— Aim of the task —
Look through the lines below; wherever the word "unfold" appears, copy that line.

— Listed records —
(* ===== verification/Config.v ===== *)
(** [Config] of [pkg/config/config.go]: the configuration records, their
    validation, and the overrides read from environment variables, with the
    parts of [strconv] and [time] they parse with.

    The YAML decoder, the file system and [net/url] are parameters; the
    environment is a finite map. *)
From S2P Require Import Prelude GoStrings GoErrors Storage CircuitBreaker Cache UserService.
From Stdlib Require Import SpecFloat Ascii.

Module Config.

(** * The configuration *)

Record ServerConfig := mkServer {
  Host : string;
  Port : Z;
  MaxConns : Z;
  Timeout : Z;
  MaxRecvMessageMB : Z;
  MaxSendMessageMB : Z;
  MaxUsers : Z;
  MaxStreamMessages : Z;
  MaxStringBytes : Z;
  StreamInterval : Z;
  RateLimitPerSecond : Z;
  RateLimitBurst : Z;
  PerClientRateLimitPerSecond : Z;
  PerClientRateLimitBurst : Z;
  MaxInFlightRequests : Z
}.

Record MTLSConfig := mkMTLS { mtls_Enabled : bool; ClientCAFile : string }.

Record TLSConfig := mkTLS {
  tls_Enabled : bool;
  CertFile : string;
  KeyFile : string;
  CAFile : string;
  ClientCertFile : string;
  ClientKeyFile : string;
  MTLS : MTLSConfig
}.

Record AuthConfig := mkAuth {
  JWTSecret : string;
  APIKeys : list string;
  JWTAudience : string;
  JWTIssuer : string;
  JWTPublicKey : string;
  AuditAllows : bool;
  MethodScopes : gmap string (list string);
  APIKeyScopes : list string;
  DefaultDeny : bool
}.

Definition minJWTSecretBytes : Z := 32.

Record LoggingConfig := mkLogging { Level : string; Format : string }.

Record TracingConfig := mkTracing {
  tracing_Enabled : bool;
  Endpoint : string;
  ServiceName : string;
  SampleRatio : spec_float
}.

Record MetricsConfig := mkMetrics { metrics_Enabled : bool; metrics_Port : Z }.
Record GatewayConfig := mkGateway { gateway_Enabled : bool; gateway_Port : Z }.
Record HealthConfig := mkHealth { health_Port : Z }.
Record CacheConfig := mkCache { cache_Enabled : bool; TTL : Z }.

Record CircuitBreakerConfig := mkBreaker {
  breaker_Enabled : bool;
  FailureThreshold : Z;
  SuccessThreshold : Z;
  OpenTimeout : Z;
  MaxHalfOpenRequests : Z
}.

Record StorageConfig := mkStorage {
  Backend : string;
  URL : string;
  MaxOpenConns : Z;
  MaxIdleConns : Z;
  ConnMaxLifetime : Z;
  PingTimeout : Z;
  RetryAttempts : Z;
  RetryBackoff : Z;
  RetryMaxBackoff : Z;
  CircuitBreaker : CircuitBreakerConfig;
  Cache : CacheConfig
}.

Record ClientConfig := mkClient { Address : string; ServerName : string; AuthToken : string }.

Record Config := mkConfig {
  Server : ServerConfig;
  TLS : TLSConfig;
  Auth : AuthConfig;
  Logging : LoggingConfig;
  Tracing : TracingConfig;
  Metrics : MetricsConfig;
  Health : HealthConfig;
  Storage : StorageConfig;
  Gateway : GatewayConfig;
  Reflection : bool;
  Client : ClientConfig
}.
(* ===== verification/Rpc.v ===== *)
(** What the server-side interceptors of [pkg/interceptors] share: the context
    of a call, handlers and their outcomes (a handler may panic), the telemetry
    an interceptor emits, request identifiers ([requestid.go]) and the labels
    of [server.go] and [audit.go]. *)
From S2P Require Import Prelude GoStrings GoErrors Storage.
From Stdlib Require Import Ascii.

(** * The context of a call *)

Record Claims := mkClaims { Subject : string; Scopes : list string }.
#[export] Instance Claims_eq_dec : EqDecision Claims.
Proof. solve_decision. Defined.

(** The values the interceptors read from and add to a [context.Context]: the
    incoming metadata (keys in lower case, as [metadata.MD] stores them), the
    peer and trace the transport recorded, and the values set by earlier
    interceptors. *)
Record RpcCtx := mkRpcCtx {
  incoming : option (gmap string (list string));
  outgoing : list (string * string);
  remote_addr : string;
  trace_id : string;
  client_id : option string;
  ctx_claims : option Claims;
  request_id : option string;
  base_ctx : option Ctx
}.

Definition withClientID (ctx : RpcCtx) (id : string) : RpcCtx :=
  {| incoming := incoming ctx; outgoing := outgoing ctx; remote_addr := remote_addr ctx;
     trace_id := trace_id ctx; client_id := Some id; ctx_claims := ctx_claims ctx;
     request_id := request_id ctx; base_ctx := base_ctx ctx |}.
Definition withClaims (ctx : RpcCtx) (c : Claims) : RpcCtx :=
  {| incoming := incoming ctx; outgoing := outgoing ctx; remote_addr := remote_addr ctx;
     trace_id := trace_id ctx; client_id := client_id ctx; ctx_claims := Some c;
     request_id := request_id ctx; base_ctx := base_ctx ctx |}.
Definition withBase (ctx : RpcCtx) (c : option Ctx) : RpcCtx :=
  {| incoming := incoming ctx; outgoing := outgoing ctx; remote_addr := remote_addr ctx;
     trace_id := trace_id ctx; client_id := client_id ctx; ctx_claims := ctx_claims ctx;
     request_id := request_id ctx; base_ctx := c |}.

(** A context derived at the moment [start]: its error is the first one, of its
    parent's and of its own deadline. *)
Definition WithDeadline (clock : nat -> Z) (start : nat) (deadline : Z) (c : Ctx) : Ctx :=
  {| ctx_err_at := fun t =>
       head (omap (fun i => match ctx_err_at c i with
                            | Some e => Some e
                            | None => if deadline <=? clock i then Some CtxDeadlineExceeded else None
                            end) (seq start (S t - start))) |}.

(** [context.WithTimeout(ctx, timeout)]. *)
Definition context_WithTimeout {S} (c : Ctx) (timeout : Z) : M S Ctx := fun ws =>
  let w := fst ws in
  (WithDeadline (w_now w) (w_tick w) (w_now w (w_tick w) + timeout) c, (tick w, snd ws)).

Definition withTimeout {S} (ctx : RpcCtx) (timeout : Z) : M S RpcCtx :=
  match base_ctx ctx with
  | None => retM ctx
  | Some c => c <-- context_WithTimeout c timeout ;; retM (withBase ctx (Some c))
  end.

Definition extractClientID (ctx : RpcCtx) : string := default "" (client_id ctx).
Definition ClaimsFromContext (ctx : RpcCtx) : option Claims := ctx_claims ctx.
Definition traceIDFromContext (ctx : RpcCtx) : string := trace_id ctx.

(** [metadata.FromIncomingContext] and [md.Get(k)], for a key in lower case. *)
Definition md_get (md : gmap string (list string)) (k : string) : list string :=
  default [] (md !! k).

(** * Outcomes *)

(** A handler returns a response or an error, or panics. *)
Inductive outcome (A : Type) :=
| Returned (r : res A)
| Panicked (value : string).
Arguments Returned {A} r.
Arguments Panicked {A} value.

Definition Handler (S A : Type) : Type := RpcCtx -> M S (outcome A).

(** Code after a call of the handler runs only when the handler returns. *)
Definition after {S A B} (m : M S (outcome A)) (k : res A -> M S (outcome B)) : M S (outcome B) :=
  o <-- m ;;
  match o with
  | Returned r => k r
  | Panicked v => retM (Panicked v)
  end.

(** A deferred call runs in both cases. *)
Definition deferred {S A} (m : M S (outcome A)) (d : M S unit) : M S (outcome A) :=
  o <-- m ;; d ;;; retM o.

Definition fail {S A} (e : error) : M S (outcome A) := retM (Returned (Err e)).

(** * Telemetry *)

Inductive telemetry :=
| AuditAuth (event decision method clientID requestID remote : string)
| AuditMutation (method clientID requestID code : string) (duration : Z)
| LogStarted (method requestID : string) (stream : bool)
| LogCompleted (method requestID code : string) (duration : Z) (stream : bool)
| LogPanic (method value : string)
| LogWarn (text : string)
| TotalRequests (method : string)
| TotalErrors (method code : string)
| RequestDuration (method : string) (duration : Z) (traceID : string)
| ActiveStreams (delta : Z)
| LoadShed (method : string)
| InFlight (delta : Z).
#[export] Instance telemetry_eq_dec : EqDecision telemetry.
Proof. solve_decision. Defined.

(** A server state that records telemetry. *)
Class Telemetry (S : Type) := { emit : telemetry -> S -> S }.
#[export] Instance telemetry_list : Telemetry (list telemetry) := {| emit e l := l ++ [e] |}.
#[export] Instance telemetry_pair {T S} `{!Telemetry S} : Telemetry (T * S) :=
  {| emit e ts := (fst ts, emit e (snd ts)) |}.

Definition emitM {S} `{!Telemetry S} (e : telemetry) : M S unit := modifyM (emit e).

(** * Request identifiers *)

Definition RequestIDFromContext (ctx : RpcCtx) : string := default "" (request_id ctx).

Definition zero_request_id : string := "00000000000000000000000000000000".

Definition generateRequestID {S} : M S string :=
  b <-- randM ;;
  retM (match b with None => zero_request_id | Some b => HexEncode b end).

Definition set_request_id (ctx : RpcCtx) (rid : string) : RpcCtx :=
  {| incoming := incoming ctx; outgoing := outgoing ctx ++ [("x-request-id", rid)];
     remote_addr := remote_addr ctx; trace_id := trace_id ctx; client_id := client_id ctx;
     ctx_claims := ctx_claims ctx; request_id := Some rid;
     base_ctx := base_ctx ctx |}.

Definition withRequestID {S} (ctx : RpcCtx) : M S RpcCtx :=
  let rid := match incoming ctx with
             | Some md => match md_get md "x-request-id" with v :: _ => v | [] => "" end
             | None => ""
             end in
  if bool_decide (rid = "") then
    rid <-- generateRequestID ;;
    retM (set_request_id ctx rid)
  else retM (set_request_id ctx rid).

(** [utf8.ValidString] is the library's. *)
Definition control_char (a : ascii) : bool := ((byte a <? 0x20) || (byte a =? 0x7f))%N.

Definition getRequestID (valid_utf8 : string -> bool) (ctx : RpcCtx) : string :=
  let rid := RequestIDFromContext ctx in
  if bool_decide (rid <> "") then rid else
  match incoming ctx with
  | None => ""
  | Some md =>
      match md_get md "x-request-id" with
      | [v] =>
          if (128 <? slen v) || negb (valid_utf8 v) then ""
          else if existsb control_char (bytes_of v) then ""
          else TrimSpace v
      | _ => ""
      end
  end.

(** * Labels *)

Definition requiresAuth (method : string) : bool :=
  negb (bool_decide (method = "/grpc.health.v1.Health/Check") ||
        bool_decide (method = "/grpc.health.v1.Health/Watch")).

Definition getErrorCode (err : option error) : string :=
  match err with
  | None => code_String codes.OK
  | Some _ => code_String (status_Code err)
  end.

Definition auditedMethods (name : string) : bool := bool_decide (name = "CollectUserMetrics").

Definition isMutation (fullMethod : string) : bool :=
  let name := after_last fullMethod "/" in
  if auditedMethods name then true
  else HasPrefix name "Create" || HasPrefix name "Update" || HasPrefix name "Delete".

Definition res_error {A} (r : res A) : option error :=
  match r with Ok _ => None | Err e => Some e end.

Definition authenticationError : error := EStatus codes.Unauthenticated "authentication required".

(** The interceptors' common view of logging and metrics. *)
Section audit.
Context {S} `{!Telemetry S} (valid_utf8 : string -> bool).

Definition auditMutation (ctx : RpcCtx) (method code : string) (dur : Z) : M S unit :=
  emitM (AuditMutation method (extractClientID ctx) (getRequestID valid_utf8 ctx) code dur).

Definition auditAuthDecision (ctx : RpcCtx) (event method decision clientID : string) : M S unit :=
  emitM (AuditAuth event decision method clientID (getRequestID valid_utf8 ctx) (remote_addr ctx)).
End audit.

(** * Lemmas *)

Lemma requiresAuth_false m :
  requiresAuth m = false <->
  m = "/grpc.health.v1.Health/Check" \/ m = "/grpc.health.v1.Health/Watch".
Proof.
  unfold requiresAuth. rewrite negb_false_iff, orb_true_iff, !bool_decide_eq_true. done.
Qed.

Lemma withRequestID_run {S} ctx w (s : S) :
  exists rid w', withRequestID ctx (w, s) = (set_request_id ctx rid, (w', s)).
Proof.
  unfold withRequestID, generateRequestID. case_bool_decide; unfold_monad; by do 2 eexists.
Qed.

Lemma set_request_id_fields ctx rid :
  incoming (set_request_id ctx rid) = incoming ctx /\
  client_id (set_request_id ctx rid) = client_id ctx /\
  ctx_claims (set_request_id ctx rid) = ctx_claims ctx.
Proof. done. Qed.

— Response —
  unfold requiresAuth. rewrite negb_false_iff, orb_true_iff, !bool_decide_eq_true. done.
  unfold withRequestID, generateRequestID. case_bool_decide; unfold_monad; by do 2 eexists.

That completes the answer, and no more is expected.